[
https://issues.apache.org/jira/browse/PIG-672?page=com.atlassian.jira.plugin.system.issuetabpanels:all-tabpanel
]
Pradeep Kamath resolved PIG-672.
--------------------------------
Resolution: Invalid
Closing the issue based on the last comment. Please reopen if there is still an
issue.
> bad data output from STREAM operator in trunk (regression from 0.1.1)
> ---------------------------------------------------------------------
>
> Key: PIG-672
> URL: https://issues.apache.org/jira/browse/PIG-672
> Project: Pig
> Issue Type: Bug
> Components: impl
> Affects Versions: types_branch
> Environment: Red Hat Enterprise Linux 4 & 5
> Hadoop 0.18.2
> Reporter: Daniel Lescohier
> Priority: Critical
>
> In the 0.1.1 release of pig, all of the following works fine; the problem is
> in the trunk version. Here's a brief intro to the workflow (details below):
> * I have 174856784 lines of input data, each line is a unique title string.
> * I stream the data through `sha1.py`, which outputs a sha1 hash of each
> input line: a string of 40 hexadecimal digits.
> * I group on the hash, generating a count of each group, then filter on rows
> having a count > 1.
> * With pig 0.1.1, it outputs all 0-byte part-* files, because all the hashes
> are unique.
> * I've also verified totally outside of Hadoop, using sort and uniq, that
> the hashes are unique.
> * pig trunk checkout with "last changed rev 737863" returns non-zero
> results; the 7 part-* files are 1.5MB.
> * I've tracked it down to the STREAM operation (details below).

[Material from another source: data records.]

(** * ctrl-qbittorrent: the client of src/index.ts, embedded and verified

    The class [QBittorrent] of [src/index.ts] is embedded function by
    function.  Methods that touch the instance or the network run in a small
    state-and-exception monad over the instance fields and the log of
    outbound HTTP calls; the two private normalizers are plain functions.
    The collaborators the file imports (the HTTP transport [got], [url-join],
    [tough-cookie], [form-data], [fs]) are binders of one record,
    [Externals]. *)

From Stdlib Require Import ZArith QArith String Ascii List Lia.
From stdpp Require Import base option list strings gmap.

Local Open Scope string_scope.
Local Open Scope Z_scope.

(** ** JavaScript values the file relies on *)

Module JS.

(** What a [throw] carries: the constructor and the message. *)
Inductive Exn : Type :=
| Error (msg : string)
| TypeError (msg : string)
| RangeError (msg : string)
| TransportError (msg : string).

(** The completion of a call: a returned value or a thrown exception. *)
Inductive Outcome (A : Type) : Type :=
| Returned (a : A)
| Thrown (e : Exn).
Arguments Returned {A} a.
Arguments Thrown {A} e.

(** [!s] is true exactly for the empty string. *)
Definition truthy_string (s : string) : bool := negb (String.eqb s "").

(** [!x] on an optional string: [undefined] and [''] are both falsy. *)
Definition truthy_opt_string (o : option string) : bool :=
  match o with
  | None => false
  | Some s => truthy_string s
  end.

(** [if (n)] on a number: zero is falsy. *)
Definition truthy_number (n : Z) : bool := negb (n =? 0).

(** Property values that occur in query and body objects. *)
Inductive Val : Type :=
| VStr (s : string)
| VNum (n : Z)
| VBool (b : bool).

(** An object literal, as its properties in insertion order. *)
Definition Obj : Type := list (string * Val).

Fixpoint has_key (k : string) (o : Obj) : bool :=
  match o with
  | [] => false
  | (k', _) :: o' => String.eqb k k' || has_key k o'
  end.

Fixpoint set_prop (k : string) (v : Val) (o : Obj) : Obj :=
  match o with
  | [] => [(k, v)]
  | (k', v') :: o' =>
      if String.eqb k k' then (k', v) :: o' else (k', v') :: set_prop k v o'
  end.

(** [{...a, ...b}]: the properties of [b] are written over those of [a]. *)
Definition spread (a b : Obj) : Obj :=
  fold_left (fun acc kv => set_prop (fst kv) (snd kv) acc) b a.

(** [Array.prototype.join]: the loop of the language definition, the
    separator written before every element but the first. *)
Fixpoint join_from (sep : string) (first : bool) (acc : string)
    (l : list string) : string :=
  match l with
  | [] => acc
  | x :: l' =>
      join_from sep false ((if first then acc else acc ++ sep) ++ x) l'
  end.

Definition join (sep : string) (l : list string) : string :=
  join_from sep true "" l.

End JS.
Export JS.

(** ** [Date]: time values and [toISOString] *)

Module Date.

(** The largest time value, in milliseconds either side of the epoch. *)
Definition maxTime : Z := 8640000000000000.

(** [new Date(ms)]: the time value, or [None] for an invalid date. *)
Definition TimeClip (ms : Z) : option Z :=
  if Z.abs ms <=? maxTime then Some ms else None.

Definition digit (d : Z) : ascii := ascii_of_nat (48 + Z.to_nat (d mod 10)).

(** The [w] low decimal digits of [n], zero padded. *)
Fixpoint pad (w : nat) (n : Z) : string :=
  match w with
  | O => ""
  | S w' => pad w' (n / 10) ++ String (digit n) ""
  end.

(** Days since the epoch to a proleptic Gregorian (year, month, day). *)
Definition civil (days : Z) : Z * Z * Z :=
  let z := days + 719468 in
  let era := z / 146097 in
  let doe := z - era * 146097 in
  let yoe := (doe - doe / 1460 + doe / 36524 - doe / 146096) / 365 in
  let doy := doe - (365 * yoe + yoe / 4 - yoe / 100) in
  let mp := (5 * doy + 2) / 153 in
  let d := doy - (153 * mp + 2) / 5 + 1 in
  let m := if mp <? 10 then mp + 3 else mp - 9 in
  let y := yoe + era * 400 + (if m <=? 2 then 1 else 0) in
  (y, m, d).

Definition year_string (y : Z) : string :=
  if (0 <=? y) && (y <=? 9999) then pad 4 y
  else if y <? 0 then "-" ++ pad 6 (- y)
  else "+" ++ pad 6 y.

Definition render (t : Z) : string :=
  let days := t / 86400000 in
  let ms := t mod 86400000 in
  let '(y, m, d) := civil days in
  year_string y ++ "-" ++ pad 2 m ++ "-" ++ pad 2 d ++ "T"
    ++ pad 2 (ms / 3600000) ++ ":" ++ pad 2 (ms / 60000 mod 60) ++ ":"
    ++ pad 2 (ms / 1000 mod 60) ++ "." ++ pad 3 (ms mod 1000) ++ "Z".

> Here's the pig-svn-trunk job that produces the hashes:
> set job.name 'title hash';
> DEFINE Cmd `sha1.py` ship('sha1.py');
> row = load '/home/danl/url_title/unique_titles';
> hashes = stream row through Cmd;
> store hashes into '/home/danl/url_title/title_hash';
> Here's the pig-0.1.1 job that produces the hashes:
> set job.name 'title hash 011';
> DEFINE Cmd `sha1.py` ship('sha1.py');
> row = load '/home/danl/url_title/unique_titles';
> hashes = stream row through Cmd;
> store hashes into '/home/danl/url_title/title_hash.011';
> Here's sha1.py:
> #!/opt/cnet-python/default-2.5/bin/python
> from sys import stdin, stdout
> from hashlib import sha1
> for line in stdin:
> h = sha1()
> h.update(line[:-1])
> stdout.write("%s\n" % h.hexdigest())
> Here's the pig-svn-trunk job for finding duplicate hashes from the hashes
> data generated by pig-svn-trunk:
> set job.name 'h40';
> hash = load '/home/danl/url_title/title_hash';
> grouped = group hash by $0 parallel 7;
> counted = foreach grouped generate group, COUNT(hash) as cnt;
> having = filter counted by cnt > 1;
> store having into '/home/danl/url_title/title_hash_collisions/h40';
> The seven part-* files in /home/danl/url_title/title_hash_collisions/h40 are
> 1.5MB each.
> Here's the pig-0.1.1 job for finding duplicate hashes from the hashes data
> generated by pig-0.1.1:
> set job.name 'h40.011.nh';
> hash = load '/home/danl/url_title/title_hash.011';
> grouped = group hash by $0 parallel 7;
> counted = foreach grouped generate group, COUNT(hash) as cnt;
> having = filter counted by cnt > 1;
> store having into '/home/danl/url_title/title_hash_collisions/h40.011.nh';
> The seven part-* files in
> /home/danl/url_title/title_hash_collisions/h40.011.nh are 0KB each.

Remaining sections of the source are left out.